> **Data listing**
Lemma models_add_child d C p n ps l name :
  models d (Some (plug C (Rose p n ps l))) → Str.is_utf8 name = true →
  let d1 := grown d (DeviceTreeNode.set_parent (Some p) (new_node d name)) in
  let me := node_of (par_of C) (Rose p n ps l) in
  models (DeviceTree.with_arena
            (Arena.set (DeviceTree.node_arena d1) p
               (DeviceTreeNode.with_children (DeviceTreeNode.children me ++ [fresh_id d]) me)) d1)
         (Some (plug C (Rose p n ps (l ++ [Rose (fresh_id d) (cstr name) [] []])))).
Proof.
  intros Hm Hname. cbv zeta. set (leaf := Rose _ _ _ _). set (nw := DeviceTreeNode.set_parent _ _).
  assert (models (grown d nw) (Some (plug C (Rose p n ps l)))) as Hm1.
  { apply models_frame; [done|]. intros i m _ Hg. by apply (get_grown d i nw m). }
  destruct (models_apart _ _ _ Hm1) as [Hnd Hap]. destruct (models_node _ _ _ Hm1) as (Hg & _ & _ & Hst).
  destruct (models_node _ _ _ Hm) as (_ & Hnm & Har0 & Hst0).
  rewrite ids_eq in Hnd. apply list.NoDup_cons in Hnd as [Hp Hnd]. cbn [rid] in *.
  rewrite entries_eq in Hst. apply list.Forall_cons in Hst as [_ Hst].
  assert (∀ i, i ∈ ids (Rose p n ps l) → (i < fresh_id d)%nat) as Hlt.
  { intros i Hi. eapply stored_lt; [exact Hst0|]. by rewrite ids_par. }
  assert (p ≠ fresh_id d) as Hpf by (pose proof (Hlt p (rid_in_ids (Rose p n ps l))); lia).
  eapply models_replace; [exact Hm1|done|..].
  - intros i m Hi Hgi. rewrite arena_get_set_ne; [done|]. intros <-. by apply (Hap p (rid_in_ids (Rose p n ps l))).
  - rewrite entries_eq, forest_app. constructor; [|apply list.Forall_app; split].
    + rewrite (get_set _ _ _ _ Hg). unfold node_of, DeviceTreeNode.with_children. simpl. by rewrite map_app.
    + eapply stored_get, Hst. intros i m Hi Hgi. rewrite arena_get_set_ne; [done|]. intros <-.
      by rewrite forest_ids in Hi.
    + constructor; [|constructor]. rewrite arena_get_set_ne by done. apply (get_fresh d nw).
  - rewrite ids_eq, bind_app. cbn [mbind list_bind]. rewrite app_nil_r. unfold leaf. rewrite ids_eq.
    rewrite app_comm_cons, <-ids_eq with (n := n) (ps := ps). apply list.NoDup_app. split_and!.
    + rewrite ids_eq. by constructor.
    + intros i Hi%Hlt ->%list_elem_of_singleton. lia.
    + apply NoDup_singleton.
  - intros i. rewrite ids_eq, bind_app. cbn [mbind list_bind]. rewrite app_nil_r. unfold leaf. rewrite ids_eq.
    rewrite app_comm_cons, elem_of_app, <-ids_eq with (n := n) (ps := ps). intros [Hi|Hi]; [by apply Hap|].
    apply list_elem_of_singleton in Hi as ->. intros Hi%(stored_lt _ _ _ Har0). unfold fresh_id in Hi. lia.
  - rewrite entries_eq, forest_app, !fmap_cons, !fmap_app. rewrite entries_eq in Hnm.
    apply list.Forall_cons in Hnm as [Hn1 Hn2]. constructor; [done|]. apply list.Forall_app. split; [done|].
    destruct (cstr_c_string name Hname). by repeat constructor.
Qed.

==

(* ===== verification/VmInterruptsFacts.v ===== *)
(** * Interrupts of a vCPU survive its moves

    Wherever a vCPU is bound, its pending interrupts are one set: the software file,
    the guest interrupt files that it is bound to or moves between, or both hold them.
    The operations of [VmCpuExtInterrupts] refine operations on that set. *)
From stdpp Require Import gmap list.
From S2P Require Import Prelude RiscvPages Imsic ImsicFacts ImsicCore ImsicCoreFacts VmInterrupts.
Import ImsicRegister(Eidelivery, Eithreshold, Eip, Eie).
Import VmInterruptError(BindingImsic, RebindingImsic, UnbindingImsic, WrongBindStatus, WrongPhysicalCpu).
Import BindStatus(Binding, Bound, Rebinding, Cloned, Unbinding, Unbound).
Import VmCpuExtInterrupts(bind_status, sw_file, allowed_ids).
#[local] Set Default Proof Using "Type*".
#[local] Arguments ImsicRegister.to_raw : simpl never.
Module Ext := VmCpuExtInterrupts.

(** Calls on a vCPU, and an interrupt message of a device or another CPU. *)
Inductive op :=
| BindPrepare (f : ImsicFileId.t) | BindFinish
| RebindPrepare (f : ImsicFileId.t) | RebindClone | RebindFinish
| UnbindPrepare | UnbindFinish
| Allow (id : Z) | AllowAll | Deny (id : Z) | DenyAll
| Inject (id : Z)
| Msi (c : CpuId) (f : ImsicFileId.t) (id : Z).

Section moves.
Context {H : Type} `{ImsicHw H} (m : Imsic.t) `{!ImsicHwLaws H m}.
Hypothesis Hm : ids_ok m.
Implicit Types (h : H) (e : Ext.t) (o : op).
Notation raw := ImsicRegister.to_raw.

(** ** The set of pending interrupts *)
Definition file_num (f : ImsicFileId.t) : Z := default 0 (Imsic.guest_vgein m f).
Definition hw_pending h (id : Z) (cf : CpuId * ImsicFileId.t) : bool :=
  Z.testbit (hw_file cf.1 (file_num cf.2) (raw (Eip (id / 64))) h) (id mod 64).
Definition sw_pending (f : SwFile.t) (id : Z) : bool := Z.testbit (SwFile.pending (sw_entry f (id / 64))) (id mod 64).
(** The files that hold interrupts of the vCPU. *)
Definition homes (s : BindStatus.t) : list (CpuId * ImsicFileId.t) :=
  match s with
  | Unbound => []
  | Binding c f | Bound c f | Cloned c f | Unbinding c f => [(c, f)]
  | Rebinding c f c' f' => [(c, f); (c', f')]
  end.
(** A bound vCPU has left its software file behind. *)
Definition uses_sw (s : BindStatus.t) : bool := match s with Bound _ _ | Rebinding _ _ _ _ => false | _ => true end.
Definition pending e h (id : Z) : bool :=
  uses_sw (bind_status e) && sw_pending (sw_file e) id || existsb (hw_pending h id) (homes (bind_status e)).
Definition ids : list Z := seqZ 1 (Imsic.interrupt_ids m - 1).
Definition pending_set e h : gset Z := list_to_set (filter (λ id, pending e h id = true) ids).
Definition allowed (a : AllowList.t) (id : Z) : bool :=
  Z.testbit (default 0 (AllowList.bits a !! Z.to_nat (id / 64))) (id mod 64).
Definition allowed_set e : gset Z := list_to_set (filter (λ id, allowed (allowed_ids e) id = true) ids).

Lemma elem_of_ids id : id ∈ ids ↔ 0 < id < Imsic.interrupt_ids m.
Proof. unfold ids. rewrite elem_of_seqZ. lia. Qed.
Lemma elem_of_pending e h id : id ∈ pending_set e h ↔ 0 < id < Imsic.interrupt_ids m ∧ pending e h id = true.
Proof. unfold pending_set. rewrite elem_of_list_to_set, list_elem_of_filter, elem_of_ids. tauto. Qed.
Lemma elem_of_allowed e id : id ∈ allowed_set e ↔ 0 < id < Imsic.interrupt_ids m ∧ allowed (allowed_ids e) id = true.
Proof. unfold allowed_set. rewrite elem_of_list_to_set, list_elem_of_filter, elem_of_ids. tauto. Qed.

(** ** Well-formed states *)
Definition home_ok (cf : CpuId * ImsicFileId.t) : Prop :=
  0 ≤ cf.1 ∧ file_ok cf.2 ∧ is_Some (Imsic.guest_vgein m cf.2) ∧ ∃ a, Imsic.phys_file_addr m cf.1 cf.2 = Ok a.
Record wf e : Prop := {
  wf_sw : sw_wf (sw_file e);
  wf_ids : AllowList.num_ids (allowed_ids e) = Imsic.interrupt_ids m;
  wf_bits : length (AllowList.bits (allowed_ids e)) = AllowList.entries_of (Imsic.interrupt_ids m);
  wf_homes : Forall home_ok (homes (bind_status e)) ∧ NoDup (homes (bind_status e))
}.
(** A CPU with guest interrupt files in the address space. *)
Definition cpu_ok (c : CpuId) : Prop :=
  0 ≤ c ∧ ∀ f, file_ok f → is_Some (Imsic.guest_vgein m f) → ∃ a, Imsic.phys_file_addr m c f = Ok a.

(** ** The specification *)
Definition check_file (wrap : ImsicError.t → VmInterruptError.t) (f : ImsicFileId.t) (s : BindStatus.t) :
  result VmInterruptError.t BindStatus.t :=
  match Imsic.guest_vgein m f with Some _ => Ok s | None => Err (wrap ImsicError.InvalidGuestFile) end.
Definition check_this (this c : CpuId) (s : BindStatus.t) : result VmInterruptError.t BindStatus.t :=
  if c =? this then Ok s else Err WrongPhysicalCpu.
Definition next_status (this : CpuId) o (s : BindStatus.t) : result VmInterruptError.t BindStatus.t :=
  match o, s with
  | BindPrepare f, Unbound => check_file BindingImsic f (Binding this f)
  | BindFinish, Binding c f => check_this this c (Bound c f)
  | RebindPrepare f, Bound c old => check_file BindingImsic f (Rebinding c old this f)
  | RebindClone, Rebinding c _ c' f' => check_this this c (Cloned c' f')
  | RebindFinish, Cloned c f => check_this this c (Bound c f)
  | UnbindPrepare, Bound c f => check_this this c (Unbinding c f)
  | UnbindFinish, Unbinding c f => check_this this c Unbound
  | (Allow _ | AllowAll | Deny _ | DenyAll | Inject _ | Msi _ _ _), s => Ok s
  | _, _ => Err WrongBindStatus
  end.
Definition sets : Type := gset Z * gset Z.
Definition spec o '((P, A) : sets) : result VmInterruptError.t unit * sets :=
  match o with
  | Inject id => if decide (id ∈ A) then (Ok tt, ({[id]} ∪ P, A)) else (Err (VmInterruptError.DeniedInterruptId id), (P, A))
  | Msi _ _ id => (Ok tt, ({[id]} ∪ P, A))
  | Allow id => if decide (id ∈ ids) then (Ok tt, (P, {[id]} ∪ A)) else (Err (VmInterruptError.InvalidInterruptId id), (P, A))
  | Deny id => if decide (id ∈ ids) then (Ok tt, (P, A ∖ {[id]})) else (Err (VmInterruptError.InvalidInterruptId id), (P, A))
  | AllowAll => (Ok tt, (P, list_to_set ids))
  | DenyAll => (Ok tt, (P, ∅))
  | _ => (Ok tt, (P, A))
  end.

> **Assignment**
Your reply should be one number: the count of lines above that hold the word "Require".

> **Finished task**
2